Ballew: I think the non-medical group has really been under-appreciated over the past several years as the maturation of the post-acute space has happened with certified home health and hospice really being aggregated up into larger providers. The non-medical side has really stayed kind of mom and pop, and franchised, and nobody’s really taking up the opportunity to put those assets together. That was really our mission.
I really think that certified home health and hospice plays a great role in the post-acute continuum, but they’re missing that consistency of care for folks that stay in the home for long periods of time. That’s what our non-medical group does. We’re there every day. We get to see them and interact with our clients — and make sure they stay safe. We’re helping them with activities of daily living (ADLs) and are better eyes and ears for what’s going on in their homes. I think as we mature that industry, then we can partner with home health and hospice groups to round out a post-acute home model.

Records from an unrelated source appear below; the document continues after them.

Lemma get_name_tree_has_one_line_per_result_witness :
  Results.get_name_tree
    (Results.mkExecutionResult "chain" [] []
       [Results.mkExecutionResult "step" [] []
          [Results.mkExecutionResult "" [] [] [] "" []] "" [];
        Results.mkExecutionResult "parse" [] [] [] "" []]
       "" [])
  = "- chain" ++ nl ++ "  - step" ++ nl ++ "    -" ++ nl ++ "  - parse" ++ nl.
Proof.
  apply (get_name_tree_has_one_line_per_result
           (Results.mkExecutionResult "chain" [] []
              [Results.mkExecutionResult "step" [] []
                 [Results.mkExecutionResult "" [] [] [] "" []] "" [];
               Results.mkExecutionResult "parse" [] [] [] "" []]
              "" [])).
  reflexivity.
Defined.

(** ** Trimmed keys and values of onetwo/core/results.py *)

Lemma length_substring (s : string) :
  forall n m,
    String.length (substring n m s) = Nat.min m (String.length s - n).
Proof.
  induction s as [|c s IH]; intros [|n] [|m]; simpl; try reflexivity.
  - rewrite IH. now rewrite Nat.sub_0_r.
  - now rewrite IH.
  - now rewrite IH.
Qed.


(** X13. [_trim_key] returns a key of fewer than 30 characters as it is, and
    turns a longer key into its first 27 characters followed by three dots:
    the result has at most 30 characters, is never longer than the key,
    begins as the key does, and is left unchanged by a second trimming. *)
Theorem trim_key_bounds :
  forall (key : string),
    String.length (Results._trim_key key) <= 30 /\
    String.length (Results._trim_key key) <= String.length key /\
    substring 0 27 (Results._trim_key key) = substring 0 27 key /\
    Results._trim_key (Results._trim_key key) = Results._trim_key key /\
    (String.length key < 30 -> Results._trim_key key = key) /\
    (30 <= String.length key ->
     String.length (Results._trim_key key) = 30 /\
     Results._trim_key key = substring 0 27 key ++ "...").
Proof.
  intros key. destruct (Nat.ltb_spec (String.length key) 30) as [Hlt | Hge].
  - assert (Heq : Results._trim_key key = key).
    { unfold Results._trim_key.
      now rewrite (proj2 (Nat.ltb_lt _ _) Hlt). }
    rewrite !Heq.
    split; [lia|]. split; [lia|]. split; [reflexivity|].
    split; [reflexivity|]. split; [reflexivity|]. intros H. lia.
  - assert (Heq : Results._trim_key key = substring 0 27 key ++ "...").
    { unfold Results._trim_key.
      now rewrite (proj2 (Nat.ltb_ge _ _) Hge). }
    assert (Hp : String.length (substring 0 27 key) = 27)
      by (rewrite length_substring; lia).
    assert (Hlen : String.length (substring 0 27 key ++ "...") = 30)
      by (rewrite length_append, Hp; reflexivity).
    assert (Hpre : substring 0 27 (substring 0 27 key ++ "...")
                   = substring 0 27 key).
    { rewrite <- Hp at 1. apply substring_of_prefix. }
    rewrite !Heq.
    split; [lia|]. split; [lia|]. split; [exact Hpre|].
    split; [|split; [intros H; lia | intros _; now split]].
    unfold Results._trim_key. rewrite Hlen, Hpre. reflexivity.
Qed.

How do you go about making those partnerships in the places that you operate?
Down in Florida, we work together with two local groups as we transition patients and information between our non-skilled and our skilled side.

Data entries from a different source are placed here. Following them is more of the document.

(* ===== verification/Cells.v ===== *)
(** * Cell queries and mutation ([src/js/grid_zen.js:37-101])

    [eachCell] visits the [size × size] cells row by row; [availableCells]
    collects the empty ones through it; [randomAvailableCell] picks one of
    them with a number drawn from [[0, 1)] (the [Math.random()] of the
    code, passed as an argument); [cellContent] reads a cell inside the
    fixed [4 × 4] region of [withinBounds]; [insertTile] and [removeTile]
    write the cell a tile names by its own coordinates. *)

From S2P Require Import Prelude Tile Objects Construct.
From Stdlib Require Import QArith Qround.
Close Scope Q_scope.

(** [Grid.prototype.withinBounds]: [4], not [size], bounds the region. *)
Definition withinBounds (position : Z * Z) : bool :=
  (0 <=? position.1)%Z && (position.1 <? 4)%Z && (0 <=? position.2)%Z && (position.2 <? 4)%Z.

(** [Grid.prototype.eachCell]: the callback is given [x], [y] and the cell,
    and threads the state [C] of its closure. *)
Definition eachCell {C} (g : Grid.t) (callback : Z → Z → cell → C → C) (c : C) : option C :=
  for_acc (range (Grid.size g)) (λ x c,
    for_acc (range (Grid.size g)) (λ y c,
      tile ← read_cell (Grid.cells g) x y; Some (callback x y tile c)) c) c.

(** The callback of [availableCells]: push [{x, y}] when the cell is empty. *)
Definition availableCells_callback (x y : Z) (tile : cell) (cells : list (Z * Z)) :=
  match tile with Some _ => cells | None => cells ++ [(x, y)] end.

In our other geographies, we are partnering with best of class groups that have a commitment to compliance and clinical innovation. We share information back and forth on the needs of the client. Whether the patient needs to be served by a RN, a physical therapist or a home health aide in our scenario, we should make that transparent and seamless for them and able to identify the right skill needed at the right time for those clients. Finding those partners that believe in that and can match that intensity for us, those are the groups we’re looking for.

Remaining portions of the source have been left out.